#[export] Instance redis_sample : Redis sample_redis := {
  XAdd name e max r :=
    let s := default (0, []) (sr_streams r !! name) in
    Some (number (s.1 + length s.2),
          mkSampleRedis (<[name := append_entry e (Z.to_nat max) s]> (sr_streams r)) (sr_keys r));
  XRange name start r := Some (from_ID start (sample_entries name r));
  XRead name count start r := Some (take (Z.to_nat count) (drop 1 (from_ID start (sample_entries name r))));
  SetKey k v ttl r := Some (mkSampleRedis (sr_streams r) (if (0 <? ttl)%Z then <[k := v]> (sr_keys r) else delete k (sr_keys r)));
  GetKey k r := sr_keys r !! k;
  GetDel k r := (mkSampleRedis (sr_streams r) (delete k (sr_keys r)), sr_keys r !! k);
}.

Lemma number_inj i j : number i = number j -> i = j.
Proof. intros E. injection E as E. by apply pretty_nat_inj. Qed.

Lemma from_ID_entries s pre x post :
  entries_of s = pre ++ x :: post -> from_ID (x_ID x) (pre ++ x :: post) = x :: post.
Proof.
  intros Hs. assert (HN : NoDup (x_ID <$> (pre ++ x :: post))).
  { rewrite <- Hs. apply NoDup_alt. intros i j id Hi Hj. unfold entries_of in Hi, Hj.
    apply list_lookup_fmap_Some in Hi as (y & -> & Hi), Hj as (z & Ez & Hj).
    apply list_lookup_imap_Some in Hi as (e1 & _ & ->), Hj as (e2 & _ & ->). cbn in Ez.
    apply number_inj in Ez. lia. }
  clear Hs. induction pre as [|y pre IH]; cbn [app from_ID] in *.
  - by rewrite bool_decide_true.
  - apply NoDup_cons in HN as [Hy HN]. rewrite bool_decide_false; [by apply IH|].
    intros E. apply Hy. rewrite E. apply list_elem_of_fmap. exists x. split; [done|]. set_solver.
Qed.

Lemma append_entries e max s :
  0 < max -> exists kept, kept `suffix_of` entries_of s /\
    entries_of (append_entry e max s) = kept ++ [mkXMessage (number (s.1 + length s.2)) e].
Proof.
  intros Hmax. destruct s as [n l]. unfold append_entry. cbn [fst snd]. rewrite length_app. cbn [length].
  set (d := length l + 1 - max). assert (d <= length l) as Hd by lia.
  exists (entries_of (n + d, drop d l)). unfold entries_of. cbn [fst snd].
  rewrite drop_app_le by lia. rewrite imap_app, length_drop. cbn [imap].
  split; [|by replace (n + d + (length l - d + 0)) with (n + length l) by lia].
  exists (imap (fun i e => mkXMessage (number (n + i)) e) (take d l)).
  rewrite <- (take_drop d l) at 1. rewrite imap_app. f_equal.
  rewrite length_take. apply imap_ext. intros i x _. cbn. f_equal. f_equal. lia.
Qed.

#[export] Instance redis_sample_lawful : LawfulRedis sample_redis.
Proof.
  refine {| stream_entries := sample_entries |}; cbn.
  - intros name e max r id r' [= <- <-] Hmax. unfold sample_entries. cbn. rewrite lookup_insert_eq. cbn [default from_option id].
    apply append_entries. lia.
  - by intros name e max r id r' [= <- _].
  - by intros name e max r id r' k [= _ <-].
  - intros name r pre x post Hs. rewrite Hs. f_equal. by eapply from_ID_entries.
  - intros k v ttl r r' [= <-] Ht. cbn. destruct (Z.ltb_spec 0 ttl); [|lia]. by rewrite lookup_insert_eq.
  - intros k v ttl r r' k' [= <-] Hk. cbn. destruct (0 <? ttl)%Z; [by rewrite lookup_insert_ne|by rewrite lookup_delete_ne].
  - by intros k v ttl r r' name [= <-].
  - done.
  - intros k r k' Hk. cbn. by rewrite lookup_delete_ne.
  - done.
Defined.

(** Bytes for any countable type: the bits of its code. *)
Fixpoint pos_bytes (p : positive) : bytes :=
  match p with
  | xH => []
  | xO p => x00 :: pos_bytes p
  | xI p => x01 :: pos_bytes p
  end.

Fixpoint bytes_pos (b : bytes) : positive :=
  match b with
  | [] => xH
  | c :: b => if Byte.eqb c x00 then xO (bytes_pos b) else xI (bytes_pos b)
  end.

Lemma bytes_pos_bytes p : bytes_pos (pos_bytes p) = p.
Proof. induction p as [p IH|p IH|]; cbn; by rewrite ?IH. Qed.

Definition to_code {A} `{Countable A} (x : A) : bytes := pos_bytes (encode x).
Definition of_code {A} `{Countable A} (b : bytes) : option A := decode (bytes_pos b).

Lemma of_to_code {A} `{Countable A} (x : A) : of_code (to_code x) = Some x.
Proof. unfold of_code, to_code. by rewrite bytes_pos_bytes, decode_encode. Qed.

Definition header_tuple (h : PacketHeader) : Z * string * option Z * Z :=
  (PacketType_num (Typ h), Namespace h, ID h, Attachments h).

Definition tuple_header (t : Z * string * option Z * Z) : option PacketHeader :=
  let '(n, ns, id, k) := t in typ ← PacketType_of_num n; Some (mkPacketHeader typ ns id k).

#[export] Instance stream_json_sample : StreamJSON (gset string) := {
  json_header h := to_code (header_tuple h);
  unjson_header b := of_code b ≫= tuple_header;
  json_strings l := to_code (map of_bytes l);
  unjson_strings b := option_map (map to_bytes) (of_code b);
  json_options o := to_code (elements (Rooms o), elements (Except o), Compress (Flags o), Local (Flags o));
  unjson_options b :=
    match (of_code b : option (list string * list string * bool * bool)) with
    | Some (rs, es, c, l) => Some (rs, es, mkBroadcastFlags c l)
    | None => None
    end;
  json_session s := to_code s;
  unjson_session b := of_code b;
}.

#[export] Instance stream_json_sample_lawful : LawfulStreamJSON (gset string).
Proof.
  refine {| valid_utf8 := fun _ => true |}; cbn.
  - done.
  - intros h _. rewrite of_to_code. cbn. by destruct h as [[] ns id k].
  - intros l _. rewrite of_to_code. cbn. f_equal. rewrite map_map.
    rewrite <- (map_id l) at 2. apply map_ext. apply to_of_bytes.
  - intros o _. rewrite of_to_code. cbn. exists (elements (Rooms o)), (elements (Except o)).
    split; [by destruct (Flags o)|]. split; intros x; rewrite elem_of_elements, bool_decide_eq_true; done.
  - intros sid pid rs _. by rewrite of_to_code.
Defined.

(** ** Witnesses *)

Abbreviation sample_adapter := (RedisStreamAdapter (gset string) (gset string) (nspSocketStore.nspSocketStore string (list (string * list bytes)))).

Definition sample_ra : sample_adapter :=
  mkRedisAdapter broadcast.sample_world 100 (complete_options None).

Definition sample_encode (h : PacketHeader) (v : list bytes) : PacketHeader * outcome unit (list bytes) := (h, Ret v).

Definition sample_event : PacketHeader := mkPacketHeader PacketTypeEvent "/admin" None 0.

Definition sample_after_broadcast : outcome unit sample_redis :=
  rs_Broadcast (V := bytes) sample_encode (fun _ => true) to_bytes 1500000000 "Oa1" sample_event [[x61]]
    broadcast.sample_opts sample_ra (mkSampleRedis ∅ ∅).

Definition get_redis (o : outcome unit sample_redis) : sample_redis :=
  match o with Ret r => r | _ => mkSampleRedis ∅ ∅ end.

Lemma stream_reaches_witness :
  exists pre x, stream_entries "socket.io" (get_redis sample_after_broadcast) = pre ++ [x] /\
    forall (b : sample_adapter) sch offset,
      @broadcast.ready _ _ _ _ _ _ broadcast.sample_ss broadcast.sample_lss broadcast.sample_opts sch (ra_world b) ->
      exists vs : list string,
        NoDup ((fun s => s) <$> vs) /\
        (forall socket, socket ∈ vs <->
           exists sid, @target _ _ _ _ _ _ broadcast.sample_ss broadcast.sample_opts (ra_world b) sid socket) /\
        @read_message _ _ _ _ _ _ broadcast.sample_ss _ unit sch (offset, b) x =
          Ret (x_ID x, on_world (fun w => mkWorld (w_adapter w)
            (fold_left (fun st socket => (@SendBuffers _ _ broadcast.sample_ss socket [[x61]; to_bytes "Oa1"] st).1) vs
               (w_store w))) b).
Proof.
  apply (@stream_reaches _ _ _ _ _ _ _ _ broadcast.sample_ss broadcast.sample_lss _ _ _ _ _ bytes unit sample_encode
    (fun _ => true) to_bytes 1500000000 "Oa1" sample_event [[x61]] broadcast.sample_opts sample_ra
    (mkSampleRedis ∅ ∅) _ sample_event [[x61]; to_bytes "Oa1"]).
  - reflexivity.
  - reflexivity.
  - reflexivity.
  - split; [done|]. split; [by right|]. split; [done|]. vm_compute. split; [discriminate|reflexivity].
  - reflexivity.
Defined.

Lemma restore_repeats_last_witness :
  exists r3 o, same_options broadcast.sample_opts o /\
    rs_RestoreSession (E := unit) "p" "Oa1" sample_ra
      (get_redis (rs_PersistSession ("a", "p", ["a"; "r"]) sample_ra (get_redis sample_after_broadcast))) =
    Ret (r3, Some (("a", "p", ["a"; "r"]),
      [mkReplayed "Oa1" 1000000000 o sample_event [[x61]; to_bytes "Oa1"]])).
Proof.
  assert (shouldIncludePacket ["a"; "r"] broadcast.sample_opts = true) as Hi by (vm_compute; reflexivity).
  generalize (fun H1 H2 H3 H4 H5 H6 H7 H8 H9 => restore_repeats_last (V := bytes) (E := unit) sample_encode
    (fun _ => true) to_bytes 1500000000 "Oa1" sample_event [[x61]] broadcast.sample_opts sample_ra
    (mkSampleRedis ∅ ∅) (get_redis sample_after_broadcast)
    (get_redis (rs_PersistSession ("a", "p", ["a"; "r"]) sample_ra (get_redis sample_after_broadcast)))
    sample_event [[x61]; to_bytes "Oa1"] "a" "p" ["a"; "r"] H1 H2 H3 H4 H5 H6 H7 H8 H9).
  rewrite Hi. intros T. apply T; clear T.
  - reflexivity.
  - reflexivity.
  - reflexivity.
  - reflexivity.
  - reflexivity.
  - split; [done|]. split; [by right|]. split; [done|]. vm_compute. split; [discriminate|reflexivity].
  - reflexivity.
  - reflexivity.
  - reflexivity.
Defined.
● ● ●
Work required >> From the records above, reproduce exactly the lines from the one with "- by rewrite bool_decide_true." to the one with "- by intros name e max r id r' [= <- _].", both included, and no others.

Output below >>
  - by rewrite bool_decide_true.
  - apply NoDup_cons in HN as [Hy HN]. rewrite bool_decide_false; [by apply IH|].
    intros E. apply Hy. rewrite E. apply list_elem_of_fmap. exists x. split; [done|]. set_solver.
Qed.

Lemma append_entries e max s :
  0 < max -> exists kept, kept `suffix_of` entries_of s /\
    entries_of (append_entry e max s) = kept ++ [mkXMessage (number (s.1 + length s.2)) e].
Proof.
  intros Hmax. destruct s as [n l]. unfold append_entry. cbn [fst snd]. rewrite length_app. cbn [length].
  set (d := length l + 1 - max). assert (d <= length l) as Hd by lia.
  exists (entries_of (n + d, drop d l)). unfold entries_of. cbn [fst snd].
  rewrite drop_app_le by lia. rewrite imap_app, length_drop. cbn [imap].
  split; [|by replace (n + d + (length l - d + 0)) with (n + length l) by lia].
  exists (imap (fun i e => mkXMessage (number (n + i)) e) (take d l)).
  rewrite <- (take_drop d l) at 1. rewrite imap_app. f_equal.
  rewrite length_take. apply imap_ext. intros i x _. cbn. f_equal. f_equal. lia.
Qed.

#[export] Instance redis_sample_lawful : LawfulRedis sample_redis.
Proof.
  refine {| stream_entries := sample_entries |}; cbn.
  - intros name e max r id r' [= <- <-] Hmax. unfold sample_entries. cbn. rewrite lookup_insert_eq. cbn [default from_option id].
    apply append_entries. lia.
  - by intros name e max r id r' [= <- _].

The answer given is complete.